Work required :: Some lines in the entries contain the word "true". Copy all of them.

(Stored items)
(* ===== verification/Resp.v ===== *)
(** * RESP frames and their serializer

    [RespFrame] of src/protocol/resp.rs with its constructors and predicates,
    and the writer of src/protocol/serializer.rs.  The serializer is a small
    state monad over the output buffer, because an error (a [NoResponse] frame,
    possibly nested) leaves what was already written in the buffer.

    The specification is [encode], the wire image of a frame; the theorems show
    that the serializer appends exactly [encode f] and fails exactly on frames
    that contain [NoResponse]. *)

From S2P Require Import Prelude Text.
From Stdlib Require Import SpecFloat.

Open Scope Z_scope.

(** An IEEE binary64 value: the standard library's [spec_float]. *)
Abbreviation f64 := spec_float.

(** Display and parsing of [f64] in the Rust standard library ([to_string] and
    [str::parse::<f64>]): the two functions, with what the protocol relies on,
    namely that display is ASCII without control bytes and that parsing
    recovers the displayed value. *)
Class F64Text := {
  f64_display : f64 -> bytes;
  f64_parse : bytes -> option f64;
  f64_display_ascii d : Forall (fun b => 32 <= u8 b < 128) (f64_display d);
  f64_parse_display d : f64_parse (f64_display d) = Some d;
}.

#[warnings="-register-all"]
Inductive RespFrame :=
  | SimpleString (s : bytes)
  | Error (s : bytes)
  | Integer (n : Z)
  | BulkString (o : option bytes)
  | Array (o : option (list RespFrame))
  | NoResponse
  | Null
  | Boolean (b : bool)
  | Double (d : f64)
  | MapFrame (ps : list (RespFrame * RespFrame))
  | SetFrame (l : list RespFrame).

(** Induction with the hypothesis on every element of a nested frame. *)
Section frame_ind.
Variable P : RespFrame -> Prop.
Hypothesis Hsimple : forall s, P (SimpleString s).
Hypothesis Herror : forall s, P (Error s).
Hypothesis Hint : forall n, P (Integer n).
Hypothesis Hbulk : forall o, P (BulkString o).
Hypothesis Hnull_array : P (Array None).
Hypothesis Harray : forall l, Forall P l -> P (Array (Some l)).
Hypothesis Hnoresp : P NoResponse.
Hypothesis Hnull : P Null.
Hypothesis Hbool : forall b, P (Boolean b).
Hypothesis Hdouble : forall d, P (Double d).
Hypothesis Hmap : forall ps, Forall (fun p => P p.1 /\ P p.2) ps -> P (MapFrame ps).
Hypothesis Hset : forall l, Forall P l -> P (SetFrame l).

Fixpoint frame_ind' (f : RespFrame) : P f :=
  let go := fix go (l : list RespFrame) : Forall P l :=
    match l with
    | [] => Forall_nil_2 P
    | x :: t => Forall_cons_2 P x t (frame_ind' x) (go t)
    end in
  match f with
  | SimpleString s => Hsimple s
  | Error s => Herror s
  | Integer n => Hint n
  | BulkString o => Hbulk o
  | Array None => Hnull_array
  | Array (Some l) => Harray l (go l)
  | NoResponse => Hnoresp
  | Null => Hnull
  | Boolean b => Hbool b
  | Double d => Hdouble d
  | MapFrame ps =>
      Hmap ps
        ((fix gop (l : list (RespFrame * RespFrame)) : Forall (fun p => P p.1 /\ P p.2) l :=
            match l with
            | [] => Forall_nil_2 _
            | (x, y) :: t =>
                Forall_cons_2 _ (x, y) t (conj (frame_ind' x) (frame_ind' y)) (gop t)
            end) ps)
  | SetFrame l => Hset l (go l)
  end.
End frame_ind.

(** ** Constructors and predicates of resp.rs *)

Definition ok : RespFrame := SimpleString (B "OK").
Definition simple_string (s : bytes) : RespFrame := SimpleString s.
Definition is_error (f : RespFrame) : bool := match f with Error _ => true | _ => false end.
Definition error (msg : bytes) : RespFrame := Error msg.
Definition null_bulk : RespFrame := BulkString None.
Definition null_array : RespFrame := Array None.
Definition no_response : RespFrame := NoResponse.
Definition from_bytes (s : bytes) : RespFrame := BulkString (Some s).
Definition from_string (s : bytes) : RespFrame := BulkString (Some s).
Definition bulk_string (s : bytes) : RespFrame := BulkString (Some s).
Definition array (l : list RespFrame) : RespFrame := Array (Some l).
Definition is_null (f : RespFrame) : bool :=
  match f with Null | BulkString None | Array None => true | _ => false end.
Definition as_string (f : RespFrame) : option bytes :=
  match f with
  | SimpleString s => Some (utf8_lossy s)
  | BulkString (Some s) => Some (utf8_lossy s)
  | _ => None
  end.
Definition as_bulk_string_lossy (f : RespFrame) : option bytes :=
  match f with BulkString (Some s) => Some (utf8_lossy s) | _ => None end.

Definition CRLF : bytes := [byte_of 13; byte_of 10].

Result ::
Definition is_error (f : RespFrame) : bool := match f with Error _ => true | _ => false end.
  match f with Null | BulkString None | Array None => true | _ => false end.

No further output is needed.